Lemma Structure_new_room (room : Room) (m : RoomMember) :
  room_id room = n -> rm_id m = S n -> rm_room m = n ->
  wellFormedCode (roomCode room) ->
  (forall r, In r rs -> roomCode r <> roomCode room) ->
  Structure (rs ++ [room]) (ms ++ [m]) (S (S n)).
Proof.
  intros Hrid Hmid Hmroom Hwf Hfree.
  assert (Hold : forall x, In x ms -> rm_room x < n).
  { intros x Hx. destruct (member_room_exists _ _ _ HS x Hx) as (r & Hr & <-).
    now apply (room_ids_fresh _ _ _ HS). }
  destruct HS. constructor.
  - intros r Hr. apply in_app_or in Hr as [Hr|[<-|[]]].
    + specialize (room_ids_fresh0 r Hr). lia.
    + lia.
  - intros x Hx. apply in_app_or in Hx as [Hx|[<-|[]]].
    + specialize (member_ids_fresh0 x Hx). lia.
    + lia.
  - apply NoDup_map_snoc; [assumption|].
    intros r Hr. specialize (room_ids_fresh0 r Hr). lia.
  - rewrite map_app. simpl. apply StronglySorted_lt_snoc; [assumption|].
    intros i Hi. apply in_map_iff in Hi as (x & <- & Hx).
    specialize (member_ids_fresh0 x Hx). lia.
  - intros x Hx. apply in_app_or in Hx as [Hx|[<-|[]]].
    + destruct (member_room_exists0 x Hx) as (r & Hr & Hid).
      exists r. split; [apply in_or_app; now left|assumption].
    + exists room. split; [apply in_or_app; right; now left|congruence].
  - intros x y Hx Hy Hr Hu.
    apply in_app_or in Hx as [Hx|[<-|[]]]; apply in_app_or in Hy as [Hy|[<-|[]]]; auto.
    + specialize (Hold x Hx). lia.
    + specialize (Hold y Hy). lia.
  - apply NoDup_map_snoc; assumption.
  - intros r Hr. apply in_app_or in Hr as [Hr|[<-|[]]]; auto.
  - intros r Hr. rewrite count_snoc. apply in_app_or in Hr as [Hr|[<-|[]]].
    + specialize (capacity_respected0 r Hr). specialize (room_ids_fresh0 r Hr).
      destruct (Nat.eqb_spec (rm_room m) (room_id r)); [lia|].
      now rewrite Z.add_0_r.
    + assert (Hzero : countIn ms (room_id room) = 0%Z).
      { unfold countIn. rewrite filter_none; [reflexivity|].
        intros x Hx. specialize (Hold x Hx).
        unfold inRoom. apply Nat.eqb_neq. lia. }
      rewrite Hzero. left. destruct (rm_room m =? room_id room); lia.
Qed.

End StructureFacts.

Section UpdateFacts.

Context {A : Type} (f : A -> nat).

Lemma replaceAt_In (k : nat) (v : A) (l : list A) (y : A) :
  In y (replaceAt f k v l) ->
  (y = v /\ exists x, In x l /\ f x = k) \/ (In y l /\ f y <> k).
Proof.
  unfold replaceAt. intros H. apply in_map_iff in H as (x & Hx & Hin).
  destruct (Nat.eqb_spec (f x) k); subst; eauto.
Qed.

▬▬▬▬▬▬▬▬▬▬

Work instruction => Beginning with the line that contains "- apply NoDup_map_snoc; assumption.", return every line through the end of the data above, exactly as written.

Result of this task =>
  - apply NoDup_map_snoc; assumption.
  - intros r Hr. apply in_app_or in Hr as [Hr|[<-|[]]]; auto.
  - intros r Hr. rewrite count_snoc. apply in_app_or in Hr as [Hr|[<-|[]]].
    + specialize (capacity_respected0 r Hr). specialize (room_ids_fresh0 r Hr).
      destruct (Nat.eqb_spec (rm_room m) (room_id r)); [lia|].
      now rewrite Z.add_0_r.
    + assert (Hzero : countIn ms (room_id room) = 0%Z).
      { unfold countIn. rewrite filter_none; [reflexivity|].
        intros x Hx. specialize (Hold x Hx).
        unfold inRoom. apply Nat.eqb_neq. lia. }
      rewrite Hzero. left. destruct (rm_room m =? room_id room); lia.
Qed.

End StructureFacts.

Section UpdateFacts.

Context {A : Type} (f : A -> nat).

Lemma replaceAt_In (k : nat) (v : A) (l : list A) (y : A) :
  In y (replaceAt f k v l) ->
  (y = v /\ exists x, In x l /\ f x = k) \/ (In y l /\ f y <> k).
Proof.
  unfold replaceAt. intros H. apply in_map_iff in H as (x & Hx & Hin).
  destruct (Nat.eqb_spec (f x) k); subst; eauto.
Qed.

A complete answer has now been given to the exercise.